13 June 2008

Omniscient versus Limited

Confession: I have to force myself to remember to eat vegetables. I don't dislike them, per se, but I never seek them out.

Reading:
  • The Van, by Roddy Doyle
Writing:
  • "Ferian Fetlock Cures a Horse"
Revising:
  • "Dolly Hobbles"
I have a great dislike for 3rd person omniscient stories. It feels like cheating to me. I have no problem with several different 3rd person limited perspectives, and I actually quite like a good 1st person narrative. But hovering above a story like some kind of ghost, dipping into anyone's head you want... that's just lazy writing, as far as I'm concerned.
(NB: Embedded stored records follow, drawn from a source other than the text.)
Lemma get_varint_loop_spec n shift acc v pre rest :
  0 <= shift < 64 -> 64 <= shift + 7 * Z.of_nat n -> 0 <= v < 2 ^ (64 - shift) ->
  get_varint_loop n shift acc (pre ++ varint n v ++ rest) (length pre)
  = Ok (Z.lor acc (Z.shiftl v shift), (length pre + length (varint n v))%nat).
Proof.
  revert shift acc v pre. induction n as [|n IH]; intros shift acc v pre Hs Hn Hv; [lia|].
  cbn [get_varint_loop varint].
  assert (forall x, 0 <= x <= v -> u64 (Z.shiftl x shift) = Z.shiftl x shift) as Hu.
  { intros x Hx. apply u64_id. rewrite Z.shiftl_mul_pow2 by lia. split; [nia|].
    replace (2 ^ 64) with (2 ^ (64 - shift) * 2 ^ shift) by (rewrite <- Z.pow_add_r by lia; f_equal; lia).
    nia. }
  destruct (Z.leb_spec 0x80 v) as [Hb|Hb]; cbn [app].
  - rewrite list_lookup_middle by done. destruct (byte_low (u8 v) (is_u_u8 v)) as [-> ->].
    assert (u8 v mod 128 = v mod 128) as -> by (unfold u8; change 128 with (2 ^ 7); by rewrite pow_mod_mod by lia).
    rewrite Hu by (pose proof (Z.mod_le v 128); pose proof (Z.mod_pos_bound v 128); lia).
    specialize (IH (shift + 7) (Z.lor acc (Z.shiftl (v mod 128) shift)) (Z.shiftr v 7)
      (pre ++ [Z.lor (u8 v) 0x80])).
    rewrite <- app_assoc in IH. cbn [app] in IH. rewrite length_app in IH. cbn [length] in IH.
    rewrite Nat.add_1_r in IH. rewrite Z.shiftr_div_pow2 in IH by lia.
    assert (7 < 64 - shift) as H7.
    { apply (Z.pow_lt_mono_r_iff 2); [lia|lia|]. change (2 ^ 7) with 128. lia. }
    rewrite Z.shiftr_div_pow2 by lia. rewrite IH.
    + rewrite <- Z.shiftr_div_pow2 by lia. rewrite <- Z.lor_assoc, varint_step by lia.
      do 2 f_equal. cbn [length]. lia.
    + lia.
    + lia.
    + split; [apply Z.div_pos; lia|]. apply Z.div_lt_upper_bound; [lia|]. rewrite <- Z.pow_add_r by lia.
      replace (7 + (64 - (shift + 7))) with (64 - shift) by lia. lia.
  - rewrite list_lookup_middle by done. destruct (small_byte v) as (-> & H1 & H2); [lia|].
    rewrite H1, H2, Hu by lia. do 2 f_equal. cbn [length]. lia.
Qed.

Lemma get_varint_spec v pre rest :
  is_u 64 v -> get_varint (pre ++ varint 10 v ++ rest) (length pre)
               = Ok (v, (length pre + length (varint 10 v))%nat).
Proof.
  intros Hv. unfold get_varint. rewrite get_varint_loop_spec by (lia || exact Hv).
  by rewrite Z.lor_0_l, Z.shiftl_0_r.
Qed.

Lemma varint_nonempty v : (0 < length (varint 10 v))%nat.
Proof. cbn [varint]. destruct (_ <=? _); cbn; lia. Qed.

(** ** Tokens *)

Inductive tok := TLit (l : list Z) | TCopy (len d : nat).

Definition tok_bytes (t : tok) : list Z :=
  match t with
  | TLit l => varint 10 (2 * Z.of_nat (length l)) ++ l
  | TCopy len d => varint 10 (2 * Z.of_nat (len - 4) + 1) ++ varint 10 (Z.of_nat d)
  end.

Definition expand1 (out : list Z) (t : tok) : list Z :=
  match t with TLit l => out ++ l | TCopy len d => copy_back len d out end.

Definition expand (out : list Z) (ts : list tok) : list Z := foldl expand1 out ts.

Definition tok_ok (out : list Z) (t : tok) : Prop :=
  match t with
  | TLit l => l <> []
  | TCopy len d => (4 <= len)%nat /\ (1 <= d <= length out)%nat
  end.

Fixpoint toks_ok (out : list Z) (ts : list tok) : Prop :=
  match ts with
  | [] => True
  | t :: ts => tok_ok out t /\ toks_ok (expand1 out t) ts
  end.

Lemma toks_ok_app out ts us : toks_ok out (ts ++ us) <-> toks_ok out ts /\ toks_ok (expand out ts) us.
Proof.
  revert out. induction ts as [|t ts IH]; intros out; cbn; [tauto|]. rewrite IH. tauto.
Qed.

Lemma expand1_length out t : (length out <= length (expand1 out t))%nat.
Proof. destruct t as [l|len d]; cbn; [rewrite length_app|rewrite length_copy_back]; lia. Qed.

Lemma expand_length out ts : (length out <= length (expand out ts))%nat.
Proof.
  revert out. induction ts as [|t ts IH]; intros out; cbn; [lia|].
  pose proof (expand1_length out t). specialize (IH (expand1 out t)). unfold expand in IH. lia.
Qed.

(** ** Decompressing tokens *)

Lemma token_even n : 0 <= n -> Z.land (2 * n) 1 = 0 /\ Z.shiftr (2 * n) 1 = n.
Proof.
  intros Hn. change 1 with (2 ^ 1 - 1) at 1. rewrite land_ones_mod, Z.shiftr_div_pow2 by lia.
  change (2 ^ 1) with 2. rewrite (Z.mul_comm 2 n), Z.mod_mul, Z.div_mul by lia. done.
Qed.

Lemma token_odd n : 0 <= n -> Z.land (2 * n + 1) 1 = 1 /\ Z.shiftr (2 * n + 1) 1 = n.
Proof.
  intros Hn. change 1 with (2 ^ 1 - 1) at 2. rewrite land_ones_mod, Z.shiftr_div_pow2 by lia.
  change (2 ^ 1) with 2. rewrite (Z.mul_comm 2 n).
  rewrite Z.add_comm, Z.mod_add, Z.div_add by lia. done.
Qed.

Lemma tok_bytes_nonempty t : (0 < length (tok_bytes t))%nat.
Proof. destruct t; cbn [tok_bytes]; rewrite length_app; pose proof varint_nonempty as H; [specialize (H (2 * Z.of_nat (length l)))|specialize (H (2 * Z.of_nat (len - 4) + 1))]; lia. Qed.

Definition small (n : nat) : Prop := Z.of_nat n < 2 ^ 62.

Lemma u64_twice n b : small n -> 0 <= b <= 1 -> is_u 64 (2 * Z.of_nat n + b).
Proof. unfold small. intros Hn Hb. split; [lia|]. change (2 ^ 64) with (4 * 2 ^ 62). lia. Qed.

Lemma u64_double n : small n -> u64 (Z.shiftl (Z.of_nat n) 1) = 2 * Z.of_nat n.
Proof.
  intros Hn. rewrite Z.shiftl_mul_pow2, Z.mul_comm by lia. apply u64_id.
  rewrite <- (Z.add_0_r (2 ^ 1 * _)). apply u64_twice; [done|lia].
Qed.
Definition entry_bytes (e : entry) : list Z :=
  match e with
  | ERaw i b => to_le 8 (Z.of_nat i) ++ [RAW] ++ b
  | ELz i c => to_le 8 (Z.of_nat i) ++ [LZ] ++ to_le 4 (Z.of_nat (length c)) ++ c
  | ESame i j => to_le 8 (Z.of_nat i) ++ [SAME] ++ to_le 8 (Z.of_nat j)
  | EFrame i is_ c =>
      to_le 8 (Z.of_nat i) ++ [FRAME] ++ to_le 2 (Z.of_nat (length (i :: is_)))
      ++ concat (map (fun i => to_le 8 (Z.of_nat i)) is_) ++ to_le 4 (Z.of_nat (length c)) ++ c
  end.

Definition entry_blocks (e : entry) : list nat :=
  match e with ERaw i _ | ELz i _ | ESame i _ => [i] | EFrame i is_ _ => i :: is_ end.

Definition entry_last (last : option nat) (e : entry) : option nat :=
  match e with ESame _ _ => last | e => last_of last (entry_blocks e) end.

(** An entry in its place: its blocks are new and in order, and decode to the
    blocks of the data. *)
Definition good (seen : list nat) (last : option nat) (e : entry) : Prop :=
  match e with
  | ERaw i b => fresh seen last i /\ b = block i
  | ELz i c => fresh seen last i /\ is_u 32 (Z.of_nat (length c)) /\
      forall dst, length dst = block_len len i -> lz.decompress c dst = Ok (block i)
  | ESame i j => fresh seen None i /\ (j < i)%nat /\ j ∈ seen /\ block j = block i
  | EFrame i is_ c => fresh_seq seen last (i :: is_) /\ (length (i :: is_) <= FRAME_BLOCKS)%nat /\
      is_u 32 (Z.of_nat (length c)) /\
      forall dst, length dst = length (concat (map block (i :: is_))) ->
        lzh.decompress c dst = Ok (concat (map block (i :: is_)))
  end.

Hypothesis len_u64 : is_u 64 (Z.of_nat len).

Lemma index_u64 i : (i < blocks)%nat -> is_u 64 (Z.of_nat i).
Proof.
  intros Hi%block_len_in. pose proof BLOCK_pos. destruct len_u64. split; [lia|]. nia.
Qed.

Lemma fresh_seq_in cl last is_ : fresh_seq cl last is_ -> Forall (fun i => i < blocks)%nat is_.
Proof.
  revert cl last. induction is_ as [|i is_ IH]; intros cl last Hf; [constructor|].
  destruct Hf as [[Hi _] Hf]. constructor; [done|]. by eapply IH.
Qed.

Lemma total_length is_ : Forall (fun i => i < blocks)%nat is_ ->
  sum_list_with (block_len len) is_ = length (concat (map block is_)).
Proof.
  induction 1 as [|i is_ Hi _ IH]; [done|]. cbn [sum_list_with map concat]. by rewrite length_app, IH, block_size.
Qed.

Lemma length_resize n l : length (resize n l) = n.
Proof. unfold resize. rewrite length_app, length_take, length_replicate. lia. Qed.

Local Ltac covered := cbn [g_claimed g_seen g_last g_covered g_buf]; apply (run_cover (MkGhost _ _ _ _ _)).

(** A block on its own: [m] makes its bytes from what the target holds. *)
Lemma run_one g enc i b :
  fresh (g_claimed g) (g_last g) i -> g_claimed g = g_seen g ->
  (forall g' dst, length dst = block_len len i ->
    run g' (if enc =? RAW then b ← d_take (length dst); place i b
            else n ← d_le 4; c ← d_take (Z.to_nat n); b ← of_result (lz.decompress c dst); place i b) b tt
      (MkGhost (g_claimed g') (g_seen g' ++ [i]) (g_last g') (g_covered g') (g_buf g'))) ->
  run g (decode_one len enc (Z.of_nat i)) b tt
    (MkGhost (g_claimed g ++ [i]) (g_seen g ++ [i]) (Some i) (g_covered g + 1) (g_buf g)).
Proof.
  intros Hf Hcs Hm. pose proof (proj1 Hf) as Hi. eapply run_bind_nil; [by apply (run_claim g i true)|].
  eapply run_bind_nil.
  { apply (run_gets _ _ (t_get t0 i)). intros d Hd. rewrite (at_blocks _ _ Hd) by done. cbn [g_seen].
    rewrite decide_False; [done|]. rewrite <- Hcs. apply Hf. }
  rewrite <- (app_nil_r b). eapply run_bind; [apply Hm; by apply get_length|]. covered.
Qed.

Lemma run_same g i j :
  fresh (g_claimed g) None i -> g_claimed g = g_seen g -> (j < i)%nat -> j ∈ g_seen g -> block j = block i ->
  run g (decode_same len (Z.of_nat i)) (to_le 8 (Z.of_nat j)) tt
    (MkGhost (g_claimed g ++ [i]) (g_seen g ++ [i]) (g_last g) (g_covered g + 1) (g_buf g)).
Proof.
  intros Hf Hcs Hji Hj Hb. pose proof (proj1 Hf) as Hi. assert (j < blocks)%nat as Hjb by lia.
  eapply run_bind_nil; [by apply (run_claim g i false)|].
  rewrite <- (app_nil_r (to_le 8 _)). eapply run_bind; [by apply run_u64, index_u64|].
  intros d rest Hd. unfold mbind at 1, prog_bind at 1, gets at 1. rewrite Nat2Z.id.
  rewrite (at_done _ _ Hd), bool_decide_eq_true_2 by (done || (cbn [g_claimed]; rewrite Hcs; apply elem_of_app; by left)).
  rewrite <- !block_size, Hb, Nat.eqb_refl by done. destruct (Z.leb_spec (Z.of_nat i) (Z.of_nat j)); [lia|].
  cbn [orb negb]. revert d rest Hd. eapply run_bind_nil.
  { apply (run_gets _ _ (block i)). intros d Hd. rewrite (at_blocks _ _ Hd) by done. cbn [g_seen].
    by rewrite decide_True by done. }
  eapply run_bind_nil; [by apply run_place|]. covered.
Qed.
I'm sure my non-existent readership could offer dozens of counterexamples in which this technique was done and done well. But fuck them. I don't like it, and it doesn't work for me, and this is my blog. Take your whiny non-existent opinions elsewhere, thank you very much.

It's not the feeling of distance really that gets to me. I have read 3rd person stories in which the narrative wasn't really centered on a given character. In fact, it was centered on none. We were the aloof observer, unable to see the motivations and emotions of the players, but an invisible witness to all.

That shit is cool.

Now, it's the kind of story where we are told every why and wherefore that I hate. I feel like I'm being jerked around in dozens of directions when that happens, and I find myself not relating to anyone in the story at all.

I prefer a restricted approach because that makes it interested. When a composer creates music, he does it within a framework of musical theory. That's not to say that he can't violate the rules at all, but the violations are the exceptions that prove the rule. Creativity forced along unexpected channels can give surprising results.